Repetía la hipótesis de Zernov. Yo, empero, seguía en mis reflexiones. «Este es un juego. Hoy construimos y mañana destruimos. Hoy es Nueva York y mañana Paris. Hoy es Paris con el Mont Blanc y mañana es Paris con el Fuji Yama. ¿Por qué no? ¿Acaso lo que ha sido creado en la Tierra por el hombre y la naturaleza es el límite de la perfección? ¿No supone, quizás, la repetición de la creación cierto mejoramiento? ¿Se está buscando en este laboratorio lo típico de la vida terrestre? ¿Se está verificando y especificando lo típico del mundo? Y toda esta mezcolanza irreal para nosotros, ¿es acaso para ellos lo que precisamente están buscando?»

Al fin y al cabo me sentí confundido. El paracaídas flotaba sobre mi cabeza a guisa de techo de café callejero. Lo único que faltaba era la mesa y la limonada. Sólo ahora empecé a sentir calor. El sol no alumbraba, pero el bochorno era insoportable.

—¿Por qué no caemos? —inquirió Anatoli.

—¿Terminaste la escuela secundaria o te expulsaron de la primaria?

—No charlatanees. Te estoy hablando en serio.

—Y yo también. ¿Has oído hablar del fenómeno de la ingravidez?

—Sí. En la ingravidez uno flota, mas ahora no ocurre lo mismo, pues yo no puedo moverme. Hasta mi paracaídas parece estar hecho de madera, como si algo lo retuviera.

—No «algo», sino alguien.

—¿Por qué?

—Por gentileza. Dueños hospitalarios dan una lección de cortesía a huéspedes no invitados.

—¿Y para qué crearon Paris?

—Tal vez les gusta su geografía.

—Eso sucedería si ellos fuesen seres racionales… —explotó Anatoli.

—Me gusta tu «si».

—No te mofes de mí. Te estoy hablando en serio. Ellos deben tener un objetivo determinado.

—Tienes razón.

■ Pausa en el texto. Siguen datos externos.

(** ** The remaining methods *)
Definition Control_SetGroupConfig (lane group : bytes) (w : option float64) (b : option N) : NM Response :=
  SetGroupConfig lane group w b;; groupConfig lane group.
Definition Control_GetGroupConfig (lane group : bytes) : NM Response := groupConfig lane group.
Definition Control_PauseGroup (lane group : bytes) : NM Response :=
  PauseGroup lane group;; groupConfig lane group.
Definition Control_ResumeGroup (lane group : bytes) : NM Response :=
  ResumeGroup lane group;; groupConfig lane group.
Definition Control_CancelGroup (lane group : bytes) : NM Response :=
  aff ← CancelGroup lane group; mret (Res_GroupOp aff).
Definition Control_PurgeGroup (lane group : bytes) : NM Response :=
  aff ← PurgeGroup lane group; mret (Res_GroupOp aff).
Definition Control_TeardownGroup (group : bytes) : NM Response :=
  r ← TeardownGroup group; mret (Res_Teardown r.1 r.2).
Definition Control_PauseLane (lane : bytes) (duration : Z) : NM Response :=
  PauseLane lane (u64_of_int duration);; mret Res_Ok.
Definition Control_ResumeLane (lane : bytes) : NM Response := ResumeLane lane;; mret Res_Ok.
Definition Control_DeleteCron (cronID : bytes) : NM Response :=
  DeleteCron cronID;; mret (Res_CronOp true).
Definition Control_ReleaseSingletonLease (name holder : bytes) (fence : N) : NM Response :=
  ok ← ReleaseSingleton name holder fence; mret (Res_SingletonOp ok).
Definition Control_GetStats (lane group : bytes) : NM Response :=
  s ← Stats lane group; mret (Res_Stats s).
Definition Control_DescribeCluster : NM Response := ci ← ClusterInfo; mret (Res_ClusterInfo ci).
Definition Control_Health : NM Response :=
  h ← Health; let '(s, q, l) := h in mret (Res_Health s q l).
Definition Control_ListGroups (lane : bytes) (n : N) (tok : bytes) : NM Response :=
  r ← nstore (ListGroupStats lane n tok); mret (Res_ListGroups r.1 r.2).
Definition Control_ListDeadLetters (lane : bytes) (n : N) (tok : bytes) : NM Response :=
  r ← nstore (ListDeadLetters lane n tok); mret (Res_ListDeadLetters r.1 r.2).
Definition Control_ListLeases (lane : bytes) (n : N) (tok : bytes) : NM Response :=
  r ← nstore (ListLeases lane n tok); mret (Res_ListLeases r.1 r.2).
Definition Control_PeekMessages (lane group : bytes) (n : N) : NM Response :=
  ms ← nstore (PeekMessages lane group n); mret (Res_PeekMessages ms).
Definition Control_GetLaneFairness (lane : bytes) : NM Response :=
  lf ← node_LaneFairness lane; mret (Res_LaneFairness lf).
Definition Control_GetPolicyHealth (lane : bytes) : NM Response :=
  ph ← node_PolicyHealth lane; mret (Res_PolicyHealth ph).
Definition Control_RedriveDeadLetter (lane group : bytes) (id : N) : NM Response :=
  r ← RedriveDeadLetter lane group id; mret (Res_Redrive r.1 r.2).
Definition Control_SetPrincipalDisabled (name : bytes) (d : bool) : NM Response :=
  orStatus (bs "InvalidArgument") (SetAuthPrincipalDisabled name d);; mret Res_Ok.
Definition Control_GrantPrincipal (name : bytes) (g : option AuthGrant) : NM Response :=
  orStatus (bs "InvalidArgument") (GrantAuthPrincipal name g);; mret Res_Ok.
Definition Control_RevokePrincipalGrant (name : bytes) (i : N) : NM Response :=
  orStatus (bs "InvalidArgument") (RevokeAuthPrincipalGrant name i);; mret Res_Ok.
Definition Workflow_SignalWorkflow (id : N) (name payload : bytes) : NM Response :=
  SignalWorkflow id name payload;; mret Res_SignalWorkflow.
Definition Workflow_CancelWorkflow (id : N) (reason : bytes) : NM Response :=
  ok ← CancelWorkflow id reason; mret (Res_CancelWorkflow ok).
Definition Workflow_GetWorkflowHistory (id : N) : NM Response :=
  h ← GetRunHistory id; mret (Res_WorkflowHistory h).
Definition Workflow_ListWorkflowRuns (st : WorkflowStatus) (has : bool) (n : N) (tok : bytes) : NM Response :=
  r ← nstore (ListWorkflowRuns (if has then Some st else None) n tok);
  mret (Res_ListWorkflowRuns r.1 r.2).
Lemma nowMs_ok n : node_ok n →
  ∃ n', nowMs n = Some (Ok (now_ms n.(n_world)).1, n') ∧ node_ok n' ∧ db_of n' = db_of n ∧
        only_fsm n n' ∧ n_fsm n' = n_fsm n.
Proof.
  unfold nowMs, nworld, node_ok. intros Hok. pose proof (stable_clock n.(n_world)) as Hc.
  pose proof (clock_now n.(n_world)) as Hk.
  destruct (now_ms (n_world n)) as [t w]. eexists. split; [reflexivity|]. simpl in *.
  rewrite Hc. done.
Qed.
End stable.

(** ** Handlers that arm no timer *)
Definition arms_none (o : bop) : Prop :=
  match o with BSet k _ => tag k ≠ Some tagTimeIndex | BDel _ => True end.
Abbreviation arms_nothing := (each_M arms_none).

Lemma arms_writes {A} (ts : list byte) (m : M A) :
  writes_M ts m → tagTimeIndex ∉ ts → arms_nothing m.
Proof. intros Hw Hn. eapply each_writes; [done|]. intros [k v|k] t Ht Hin; simpl in *; [|done]. rewrite Ht. by intros [= ->]. Qed.

(** The timer rows after a batch that arms none were there before. *)
Lemma arms_nothing_commit {A} (m : M A) db x b (k : bytes) :
  arms_nothing m → m db = Ok (x, b) → tag k = Some tagTimeIndex →
  commit b db !! k = None ∨ commit b db !! k = db !! k.
Proof.
  intros Ha E Hk. apply Ha in E. clear Ha m x. revert db.
  induction E as [|o b Ho _ IH]; intros db; [by right|]. rewrite commit_cons.
  destruct (IH (apply_bop db o)) as [-> | ->]; [by left|]. destruct o as [k' v|k']; simpl.
  - rewrite lookup_insert_ne by (intros ->; done). by right.
  - destruct (decide (k' = k)) as [->|]; [rewrite lookup_delete_eq; by left|].
    rewrite lookup_delete_ne by done. by right.
Qed.

Section sweep.
Context {PC : PayloadCodec} {PE : PolicyEngines} {W : World} {R : StableRaft}.
Implicit Types (n : Node) (db : store).

Lemma arms_recordActivityTerminal r s f res now : arms_nothing (recordActivityTerminal r s f res now).
Proof. eapply arms_writes; [apply writes_recordActivityTerminal|]. by vm_compute; set_solver. Qed.
Lemma arms_appendExternalEvent r t a now : arms_nothing (appendExternalEvent r t a now).
Proof. eapply arms_writes; [apply writes_appendExternalEvent|]. by vm_compute; set_solver. Qed.
#[local] Hint Resolve arms_recordActivityTerminal arms_appendExternalEvent : rota_each.
Lemma arms_deadLetter m r h ts : arms_nothing (deadLetter m r h ts).
Proof. unfold deadLetter. each. Qed.
Lemma arms_deleteLeaseToken l : arms_nothing (deleteLeaseToken l).
Proof. unfold deleteLeaseToken. each. Qed.
#[local] Hint Resolve arms_deadLetter arms_deleteLeaseToken : rota_each.
Lemma arms_expireLease m gm at_ : arms_nothing (expireLease m gm at_).
Proof. unfold expireLease, penaliseExpiry, makeReady. rewrite N.ltb_irrefl. each. Qed.
#[local] Hint Resolve arms_expireLease : rota_each.

(** Firing a timer arms none. *)
Lemma arms_applyFireTimer c : arms_nothing (applyFireTimer c).
Proof.
  unfold applyFireTimer, fireKind, fireReadyAt, fireLeaseDeadline, fireLeaseMaxLife, fireWFTimer,
    recordTimerFired, fireMsgExpiry, fireDedupExpiry. each.
Qed.

(** ** The rows of the time index *)

(** Every timer row is a timer's, with a raw value, and not a cron's. *)
Definition timers_ok db : Prop := ∀ (k : bytes) v, db !! k = Some v → tag k = Some tagTimeIndex →
  ∃ ts kind ref b, k = TimeIndexKey ts kind ref ∧ u64 ts ∧ kind ≠ TimerCronDue ∧ v = VRaw b.

(** [db'] has no timer rows but those of [db]. *)
Definition fewer_timers db db' : Prop := ∀ k : bytes, tag k = Some tagTimeIndex →
  db' !! k = None ∨ db' !! k = db !! k.

Lemma fewer_timers_refl db : fewer_timers db db.
Proof. intros k _. by right. Qed.
Lemma fewer_timers_trans db1 db2 db3 :
  fewer_timers db1 db2 → fewer_timers db2 db3 → fewer_timers db1 db3.
Proof. intros H1 H2 k Hk. destruct (H2 k Hk) as [-> | ->]; [by left|auto]. Qed.
Lemma fewer_timers_ok db db' : fewer_timers db db' → timers_ok db → timers_ok db'.
Proof.
  intros Hf Ht k v Hk Htag. destruct (Hf k Htag) as [E|E]; [congruence|].
  eapply Ht; [|done]. congruence.
Qed.

(** The row a due entry stands for. *)
Definition due_key (e : due) : bytes := TimeIndexKey e.(du_ts) e.(du_kind) e.(du_ref).

Lemma parseDue_key ts kind ref v :
  u64 ts → parseDue (TimeIndexKey ts kind ref, v) = Some (mkdue ts kind ref).
Proof. intros Hts. unfold parseDue. cbn [fst]. by rewrite ParseTimeIndexKey_TimeIndexKey. Qed.

Definition dueRows (t : N) db : list (bytes * value) :=
  NewIter TimeIndexPrefix (Some (TimeIndexUpTo t)) db.

Lemma dueRows_tag t db k v : (k, v) ∈ dueRows t db → tag k = Some tagTimeIndex.
Proof.
  intros [_ [Hlo Hhi]]%elem_of_NewIter. revert Hlo Hhi.
  unfold TimeIndexPrefix, TimeIndexUpTo, bytes_le, bytes_lt.
  destruct k as [|c k]; [done|]. cbn [bytes_ltb tag head].
  destruct (N.eqb_spec (N_of_ascii c) (N_of_ascii tagTimeIndex)) as [E|E].
  - intros _ _. by apply N_of_ascii_inj in E as ->.
  - destruct k; rewrite N.ltb_ge, N.ltb_lt; lia.
Qed.
(* ===== verification/NodeDemo.v ===== *)
(** * A concrete world

    A clock, a Raft that commits at once, one-letter randomness, a cron that
    fires every second, and a codec for the commands the witnesses propose: an
    instance of [World] and of [StableRaft]. *)

From stdpp Require Import countable.
From S2P Require Import Prelude Keys Data Store Publish Workflow Broker Control Auth Timers Fsm Commands Fairness Meter Policy Scheduler SchedulerProps Hash Node NodeControl NodeOps NodeProps Demo.

(** ** A codec: one constructor per command, encoded in bits *)
Definition demo_grant : Type := bytes * bytes * list Z * bytes.
Definition demo_grant_of (g : demo_grant) : AuthGrantCmd :=
  let '(l, g, a, x) := g in mkAuthGrantCmd l g a x.
Definition demo_grant_to (g : AuthGrantCmd) : demo_grant :=
  (g.(agc_LanePattern), g.(agc_GroupPattern), g.(agc_Actions), g.(agc_Note)).
Lemma demo_grant_to_of g : demo_grant_to (demo_grant_of g) = g.
Proof. by destruct g as [[[]]]. Qed.
Lemma demo_grant_of_to g : demo_grant_of (demo_grant_to g) = g.
Proof. by destruct g. Qed.

Definition demo_tuple : Type :=
  ((byte * N * bytes * N) + (bytes * bytes * bytes * N * N)) +
  ((bytes * N * N) + (N * bytes)) +
  ((N * N * N * list (Z * bytes) * N) + (N * N * bool * bytes * N)) +
  ((bytes * bytes) + ((N + (bytes * bytes * bytes * N * N)) + (N * bytes * list bytes * list demo_grant * option demo_grant * N * bool * bytes * bytes * bytes * N))).

Definition demo_of (t : demo_tuple) : Command :=
  match t with
  | inl (inl (inl (inl (k, d, r, f)))) => cmd_Fire (mkFireTimerCmd k d r f)
  | inl (inl (inl (inr (l, g, c, d, m)))) => cmd_Lease (mkLeaseCmd l g c d m)
  | inl (inl (inr (inl (i, f, x)))) => cmd_FireCron (mkFireCronCmd i f x)
  | inl (inl (inr (inr (i, h)))) => cmd_IssueToken (mkIssueTokenCmd i h)
  | inl (inr (inl (r, e, s, evs, now))) =>
      cmd_WFAppend (mkWFAppendEventsCmd r e s ((λ p, mkWFEventIn p.1 p.2) <$> evs) now)
  | inl (inr (inr (r, s, ok, res, now))) => cmd_WFCompleteActivity (mkWFCompleteActivityCmd r s ok res now)
  | inr (inl (l, g)) => cmd_ReapGroup (mkReapGroupCmd l g)
  | inr (inr (inl (inl i))) => cmd_Ack (mkAckCmd i)
  | inr (inr (inl (inr (ty, tn, inp, par, now)))) => cmd_WFStart (mkWFStartRunCmd ty tn inp par now)
  | inr (inr (inr (op, nm, tags, gs, g, i, dis, tid, salt, h, now))) =>
      cmd_AuthPrincipal (mkAuthPrincipalCmd op nm tags (demo_grant_of <$> gs) (demo_grant_of <$> g) i dis tid salt h now)
  end.
Definition demo_to (c : Command) : option demo_tuple :=
  match c.(c_Fire), c.(c_Lease), c.(c_FireCron), c.(c_IssueToken), c.(c_WFAppend),
        c.(c_WFCompleteActivity), c.(c_ReapGroup), c.(c_Ack), c.(c_AuthPrincipal), c.(c_WFStart) with
  | Some f, _, _, _, _, _, _, _, _, _ => Some (inl (inl (inl (inl (f.(f_Kind), f.(f_DueTs), f.(f_Ref), f.(f_FireAt))))))
  | _, Some l, _, _, _, _, _, _, _, _ =>
      Some (inl (inl (inl (inr (l.(l_Lane), l.(l_GroupID), l.(l_ConsumerID), l.(l_DeadlineMs), l.(l_MaxLifeMs))))))
  | _, _, Some f, _, _, _, _, _, _, _ => Some (inl (inl (inr (inl (f.(fc_CronID), f.(fc_FireAt), f.(fc_NextFireMs))))))
  | _, _, _, Some i, _, _, _, _, _, _ => Some (inl (inl (inr (inr (i.(it_LeaseID), i.(it_TokenHash))))))
  | _, _, _, _, Some w, _, _, _, _, _ =>
      Some (inl (inr (inl (w.(wac_RunID), w.(wac_RunEpoch), w.(wac_HistorySeq),
        (λ e, (e.(wei_Type), e.(wei_Attrs))) <$> w.(wac_Events), w.(wac_NowMs)))))
  | _, _, _, _, _, Some w, _, _, _, _ =>
      Some (inl (inr (inr (w.(wca_RunID), w.(wca_ScheduledEventID), w.(wca_Success), w.(wca_Result), w.(wca_NowMs)))))
  | _, _, _, _, _, _, Some r, _, _, _ => Some (inr (inl (r.(rg_Lane), r.(rg_GroupID))))
  | _, _, _, _, _, _, _, Some a, _, _ => Some (inr (inr (inl (inl a.(a_LeaseID)))))
  | _, _, _, _, _, _, _, _, Some p, _ =>
      Some (inr (inr (inr (p.(apc_Op), p.(apc_Name), p.(apc_Tags), demo_grant_to <$> p.(apc_Grants),
        demo_grant_to <$> p.(apc_Grant), p.(apc_GrantIndex), p.(apc_Disabled), p.(apc_TokenID), p.(apc_Salt),
        p.(apc_TokenHash), p.(apc_NowMs)))))
  | _, _, _, _, _, _, _, _, _, Some w =>
      Some (inr (inr (inl (inr (w.(wst_WorkflowType), w.(wst_TenantID), w.(wst_Input), w.(wst_ParentRunID), w.(wst_NowMs))))))
  | _, _, _, _, _, _, _, _, _, _ => None
  end.
Lemma demo_to_of t : demo_to (demo_of t) = Some t.
Proof.
  destruct t as [[[[[[[k d] r] f]|[[[[l g] c] d] m]]|[[[i f] x]|[i h]]]|[[[[[r e] s] evs] now]|[[[[r s] ok] res] now]]]|[[l g]|[[i|[[[[ty tn] inp] par] now]]|[[[[[[[[[[op nm] tags] gs] gr] i] dis] tid] salt] h] now]]]];
    try reflexivity.
  - unfold demo_to. simpl. do 6 f_equal. rewrite <-list_fmap_compose. rewrite <-(list_fmap_id evs) at 2.
    apply list_fmap_ext. by intros ? [].
  - unfold demo_to. cbn -[fmap].
    assert (Hgs : demo_grant_to <$> (demo_grant_of <$> gs) = gs).
    { rewrite <-list_fmap_compose. rewrite <-(list_fmap_id gs) at 2. apply list_fmap_ext.
      intros ? g _. apply demo_grant_to_of. }
    assert (Hgr : demo_grant_to <$> (demo_grant_of <$> gr) = gr).
    { destruct gr as [g|]; [|done]. cbn. by rewrite demo_grant_to_of. }
    by rewrite Hgs, Hgr.
Qed.

Fixpoint pos_bytes (p : positive) : bytes :=
  match p with
  | xH => []
  | xO p => "0"%char :: pos_bytes p
  | xI p => "1"%char :: pos_bytes p
  end.
Fixpoint bytes_pos (b : bytes) : positive :=
  match b with
  | [] => xH
  | c :: b => if bool_decide (c = "0"%char) then xO (bytes_pos b) else xI (bytes_pos b)
  end.
Lemma bytes_pos_bytes p : bytes_pos (pos_bytes p) = p.
Proof. induction p; simpl; congruence. Qed.

Definition demo_marshal (c : Command) : result bytes :=
  match demo_to c with Some t => Ok (pos_bytes (encode t)) | None => Err (bs "unsupported") end.
Definition demo_decode (b : bytes) : option Command := demo_of <$> decode (bytes_pos b).

(** ** The world *)
Record demo_state := mkdemo { dw_time : N; dw_next : N }.

#[export] Instance demo_world : World := {|
  world := demo_state;
  now_ms w := (N.min w.(dw_time) (two64 - 2), w);
  rand_Read k w := (Ok (replicate k "r"%char), w);
  raft_Apply _ w := (mkraftReply [] (Ok w.(dw_next)), mkdemo w.(dw_time) (w.(dw_next) + 1));
  raft_IsLeader _ := true;
  raft_LeaderWithID _ := (bs "addr", bs "node1");
  raft_term _ := Some 1; raft_GetConfiguration _ := Ok [(bs "node1", bs "addr", true)];
  limiter := unit; NewLimiter _ _ := tt; limiter_Allow _ w := (true, tt, w);
  cron_schedule := unit; ParseStandard _ := Ok tt; cron_Next _ now := (now / 1000 + 1) * 1000;
  marshal_cmd := demo_marshal; unmarshal_cmd := demo_decode;
  marshal_binding _ := Err []; unmarshal_binding _ := None
|}.

(** The codec is faithful on the commands it carries. *)
Lemma demo_json t d : demo_marshal (demo_of t) = Ok d → demo_decode d = Some (demo_of t).
Proof.
  unfold demo_marshal, demo_decode. rewrite demo_to_of. intros E.
  assert (pos_bytes (encode t) = d) as <- by congruence. by rewrite bytes_pos_bytes, decode_encode.
Qed.

#[export] Instance demo_stable : StableRaft.
Proof.
  refine (Build_StableRaft demo_world dw_next _ _ _ _ _ (λ w, N.min w.(dw_time) (two64 - 2)) _ _ _
            (λ c, ∃ t, c = demo_of t) _); try (intros; simpl; done).
  - intros d w. simpl. lia.
  - intros w. split; [reflexivity|]. simpl. unfold two64. lia.
  - intros c [t ->]. unfold marshal_cmd, unmarshal_cmd. simpl. unfold demo_marshal, demo_decode.
    rewrite (demo_to_of t). eexists. split; [reflexivity|].
    by rewrite bytes_pos_bytes, decode_encode.
Defined.

Definition demo_cfg : Config := mkConfig [] (bs "node1") 30000 0 0 [] [] false [] ∅.
Definition demo_node (db : store) (now : N) : Node := Open demo_cfg db (mkdemo now 1000).

Lemma demo_portable_fire c : portable (cmd_Fire c).
Proof. destruct c as [k d r f]. by exists (inl (inl (inl (inl (k, d, r, f))))). Qed.

(** ** The sweep *)
Definition demo_timer_row : bytes := TimeIndexKey 5 TimerMsgExpiry (ReadyAtRef (bs "l") (bs "g") 1).
Definition demo_timer_db : store := {[ demo_timer_row := VRaw (u64b 0) ]}.

Lemma due_timers_drain_witness :
  ∃ n', sweeps 1 (demo_node demo_timer_db 10) = Some (Ok (), n') ∧ dueRows 10 (db_of n') = [].
Proof.
  apply (due_timers_drain demo_portable_fire 1 10).
  - vm_compute. reflexivity.
  - intros k v Hk _. change (demo_timer_db !! k = Some v) in Hk.
    unfold demo_timer_db in Hk. rewrite lookup_singleton in Hk. case_decide as Ek; [|done].
    subst k. injection Hk as <-.
    exists 5, TimerMsgExpiry, (ReadyAtRef (bs "l") (bs "g") 1), (u64b 0). done.
  - vm_compute. discriminate.
  - vm_compute. lia.
Defined.

Lemma demo_portable_auth c : portable (cmd_AuthPrincipal c).
Proof.
  destruct c as [op nm tags gs g i dis tid salt h now].
  exists (inr (inr (inr (op, nm, tags, demo_grant_to <$> gs, demo_grant_to <$> g, i, dis, tid, salt, h, now)))).
  unfold demo_of. do 2 f_equal.
  - rewrite <-list_fmap_compose. rewrite <-(list_fmap_id gs) at 1. apply list_fmap_ext.
    intros ? x _. symmetry. apply demo_grant_of_to.
  - by destruct g as [[]|].
Qed.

Ellos graban nuestras reacciones y, posiblemente, están grabando ahora nuestra conversación.

—Eres insoportable —afirmó Anatoli, y calló. Al momento, fuimos empujados de nuestra posición por un soplo de viento y empezamos a volar sobre Paris.

Al principio descendimos unos doscientos metros. La ciudad estaba más cerca y sus detalles se distinguían con más claridad. Pudimos ver el negro humo entrecano que subía haciendo volutas sobre las chimeneas de las fábricas. Las grandes barcazas que descansaban sobre el Sena se diferenciaban ahora de las lanchas de motor. El gusanito largo que veíamos desde nuestra antigua posición deslizándose por la orilla del Sena, tomó ahora el aspecto de un tren que se aproximaba a la estación de Lyon. Las personas, como granos derramados sobre las calles, se veían ahora a guisa de mosaico abigarrado de trajes y vestidos de verano. Luego, fuimos empujados hacia arriba y la ciudad empezó a alejarse y a disiparse a la distancia. Anatoli voló hacia arriba y desapareció con su paracaídas en el tapón color violeta. Pasados dos o tres segundos, yo desaparecí también, y ambos, como dos delfines, saltamos sobre el borde de la cúpula azul. En este proceso, nuestros paracaídas no cambiaron de forma y se mantuvieron abiertos como si los soplaran corrientes de aire imperceptibles. A poco, descendimos sobre la banda blanca del glaciar.